◆ WHAT IS EXPECTED ◆
Each line in the records below, from the one that contains "trace w' = trace w ++ [(User" to the one that contains "- rewrite lookup_insert_ne", should be reproduced exactly, the first and last included.

[Collected data entries]
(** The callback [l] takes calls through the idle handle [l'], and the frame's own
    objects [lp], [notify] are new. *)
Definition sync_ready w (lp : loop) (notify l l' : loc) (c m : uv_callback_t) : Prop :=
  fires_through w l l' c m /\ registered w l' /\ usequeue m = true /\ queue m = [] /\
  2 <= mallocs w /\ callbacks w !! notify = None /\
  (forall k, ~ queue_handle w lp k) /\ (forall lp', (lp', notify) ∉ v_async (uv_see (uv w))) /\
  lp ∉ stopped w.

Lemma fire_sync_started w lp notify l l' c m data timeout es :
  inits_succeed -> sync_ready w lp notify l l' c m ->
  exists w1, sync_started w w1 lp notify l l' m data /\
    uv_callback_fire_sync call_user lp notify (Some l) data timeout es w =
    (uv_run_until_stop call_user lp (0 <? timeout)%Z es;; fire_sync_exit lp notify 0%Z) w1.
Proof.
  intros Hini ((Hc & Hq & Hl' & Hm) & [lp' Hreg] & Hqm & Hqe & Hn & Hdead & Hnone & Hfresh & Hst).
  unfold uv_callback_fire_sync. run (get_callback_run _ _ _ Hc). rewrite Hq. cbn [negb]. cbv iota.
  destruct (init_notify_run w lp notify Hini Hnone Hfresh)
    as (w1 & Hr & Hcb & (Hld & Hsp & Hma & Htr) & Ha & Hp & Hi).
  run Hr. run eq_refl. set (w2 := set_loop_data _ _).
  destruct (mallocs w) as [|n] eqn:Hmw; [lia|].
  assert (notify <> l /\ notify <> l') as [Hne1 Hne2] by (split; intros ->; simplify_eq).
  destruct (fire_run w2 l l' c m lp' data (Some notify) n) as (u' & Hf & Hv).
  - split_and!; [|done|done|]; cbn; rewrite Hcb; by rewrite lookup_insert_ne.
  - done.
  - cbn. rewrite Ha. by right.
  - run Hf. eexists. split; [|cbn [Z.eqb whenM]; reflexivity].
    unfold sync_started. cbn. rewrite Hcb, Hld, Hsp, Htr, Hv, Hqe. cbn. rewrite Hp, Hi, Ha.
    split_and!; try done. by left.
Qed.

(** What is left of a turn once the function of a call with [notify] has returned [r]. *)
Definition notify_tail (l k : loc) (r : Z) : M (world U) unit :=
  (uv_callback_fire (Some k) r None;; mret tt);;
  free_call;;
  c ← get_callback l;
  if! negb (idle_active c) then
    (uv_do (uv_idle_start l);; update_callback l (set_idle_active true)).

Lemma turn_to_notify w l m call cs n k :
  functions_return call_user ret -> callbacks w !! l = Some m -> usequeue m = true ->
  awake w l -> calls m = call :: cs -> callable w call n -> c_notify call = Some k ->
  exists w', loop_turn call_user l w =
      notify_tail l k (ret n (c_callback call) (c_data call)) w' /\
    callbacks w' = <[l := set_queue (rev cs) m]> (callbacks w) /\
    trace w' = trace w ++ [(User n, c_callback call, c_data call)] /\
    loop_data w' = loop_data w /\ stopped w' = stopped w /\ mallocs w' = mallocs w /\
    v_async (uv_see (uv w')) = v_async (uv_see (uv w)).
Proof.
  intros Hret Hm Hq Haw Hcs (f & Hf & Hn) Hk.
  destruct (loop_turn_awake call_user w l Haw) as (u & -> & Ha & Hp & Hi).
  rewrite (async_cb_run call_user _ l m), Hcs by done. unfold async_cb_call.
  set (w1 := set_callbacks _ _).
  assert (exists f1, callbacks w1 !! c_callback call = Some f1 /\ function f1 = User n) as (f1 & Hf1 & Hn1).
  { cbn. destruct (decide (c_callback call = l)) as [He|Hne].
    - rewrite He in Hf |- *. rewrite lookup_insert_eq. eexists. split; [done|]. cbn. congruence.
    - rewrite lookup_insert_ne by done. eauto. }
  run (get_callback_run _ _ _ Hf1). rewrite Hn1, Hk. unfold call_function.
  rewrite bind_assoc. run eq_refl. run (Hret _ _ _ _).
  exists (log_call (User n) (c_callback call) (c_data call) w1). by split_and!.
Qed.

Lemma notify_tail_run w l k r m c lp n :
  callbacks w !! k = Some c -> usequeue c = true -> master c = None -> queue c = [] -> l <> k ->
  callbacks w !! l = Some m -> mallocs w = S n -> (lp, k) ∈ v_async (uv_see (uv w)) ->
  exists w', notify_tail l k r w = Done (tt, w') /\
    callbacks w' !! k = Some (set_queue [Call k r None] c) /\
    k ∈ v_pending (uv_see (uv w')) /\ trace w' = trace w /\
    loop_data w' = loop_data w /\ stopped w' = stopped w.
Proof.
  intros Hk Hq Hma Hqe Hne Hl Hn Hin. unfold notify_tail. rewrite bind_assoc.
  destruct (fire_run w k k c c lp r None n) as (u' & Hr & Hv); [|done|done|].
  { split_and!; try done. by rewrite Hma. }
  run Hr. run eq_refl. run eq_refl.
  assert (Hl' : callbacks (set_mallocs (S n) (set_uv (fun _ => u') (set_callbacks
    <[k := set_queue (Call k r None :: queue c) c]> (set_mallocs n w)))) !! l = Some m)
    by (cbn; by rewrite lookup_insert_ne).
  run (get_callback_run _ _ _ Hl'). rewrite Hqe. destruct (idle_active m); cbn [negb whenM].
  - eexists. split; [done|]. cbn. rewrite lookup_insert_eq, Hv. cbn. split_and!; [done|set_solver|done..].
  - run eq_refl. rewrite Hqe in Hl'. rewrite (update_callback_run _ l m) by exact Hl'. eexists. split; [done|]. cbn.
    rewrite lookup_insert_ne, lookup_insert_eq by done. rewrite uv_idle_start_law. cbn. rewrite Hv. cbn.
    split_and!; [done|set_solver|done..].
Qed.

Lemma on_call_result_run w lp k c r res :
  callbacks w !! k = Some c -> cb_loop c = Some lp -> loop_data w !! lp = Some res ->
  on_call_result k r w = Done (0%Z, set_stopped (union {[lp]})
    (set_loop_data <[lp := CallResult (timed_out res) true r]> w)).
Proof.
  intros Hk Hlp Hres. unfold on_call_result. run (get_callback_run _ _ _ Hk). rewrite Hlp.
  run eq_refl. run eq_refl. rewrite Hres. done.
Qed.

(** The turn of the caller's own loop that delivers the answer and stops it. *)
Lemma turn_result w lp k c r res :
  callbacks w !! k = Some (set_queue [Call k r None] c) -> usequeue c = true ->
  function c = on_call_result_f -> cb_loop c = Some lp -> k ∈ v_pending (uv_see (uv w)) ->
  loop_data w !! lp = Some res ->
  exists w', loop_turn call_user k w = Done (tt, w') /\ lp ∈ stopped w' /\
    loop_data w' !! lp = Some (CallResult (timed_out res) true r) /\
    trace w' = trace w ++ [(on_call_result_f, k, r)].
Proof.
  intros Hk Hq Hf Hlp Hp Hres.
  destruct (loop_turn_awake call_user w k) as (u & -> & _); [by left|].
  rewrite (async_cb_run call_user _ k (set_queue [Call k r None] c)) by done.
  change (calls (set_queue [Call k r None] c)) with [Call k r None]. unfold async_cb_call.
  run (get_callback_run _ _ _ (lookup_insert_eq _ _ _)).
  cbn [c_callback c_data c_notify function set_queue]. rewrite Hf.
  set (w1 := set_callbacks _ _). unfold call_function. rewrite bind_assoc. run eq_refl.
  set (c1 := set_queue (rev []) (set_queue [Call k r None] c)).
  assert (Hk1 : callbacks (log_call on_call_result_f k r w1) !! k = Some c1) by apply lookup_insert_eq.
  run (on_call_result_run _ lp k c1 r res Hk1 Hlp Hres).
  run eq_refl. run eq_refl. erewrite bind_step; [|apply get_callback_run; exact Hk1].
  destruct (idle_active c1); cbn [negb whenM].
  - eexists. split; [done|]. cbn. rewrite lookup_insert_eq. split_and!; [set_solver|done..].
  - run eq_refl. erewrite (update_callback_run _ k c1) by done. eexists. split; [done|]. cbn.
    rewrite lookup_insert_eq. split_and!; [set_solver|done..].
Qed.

◆ RESPONSE FOR THIS EXERCISE ◆
    trace w' = trace w ++ [(User n, c_callback call, c_data call)] /\
    loop_data w' = loop_data w /\ stopped w' = stopped w /\ mallocs w' = mallocs w /\
    v_async (uv_see (uv w')) = v_async (uv_see (uv w)).
Proof.
  intros Hret Hm Hq Haw Hcs (f & Hf & Hn) Hk.
  destruct (loop_turn_awake call_user w l Haw) as (u & -> & Ha & Hp & Hi).
  rewrite (async_cb_run call_user _ l m), Hcs by done. unfold async_cb_call.
  set (w1 := set_callbacks _ _).
  assert (exists f1, callbacks w1 !! c_callback call = Some f1 /\ function f1 = User n) as (f1 & Hf1 & Hn1).
  { cbn. destruct (decide (c_callback call = l)) as [He|Hne].
    - rewrite He in Hf |- *. rewrite lookup_insert_eq. eexists. split; [done|]. cbn. congruence.
    - rewrite lookup_insert_ne by done. eauto. }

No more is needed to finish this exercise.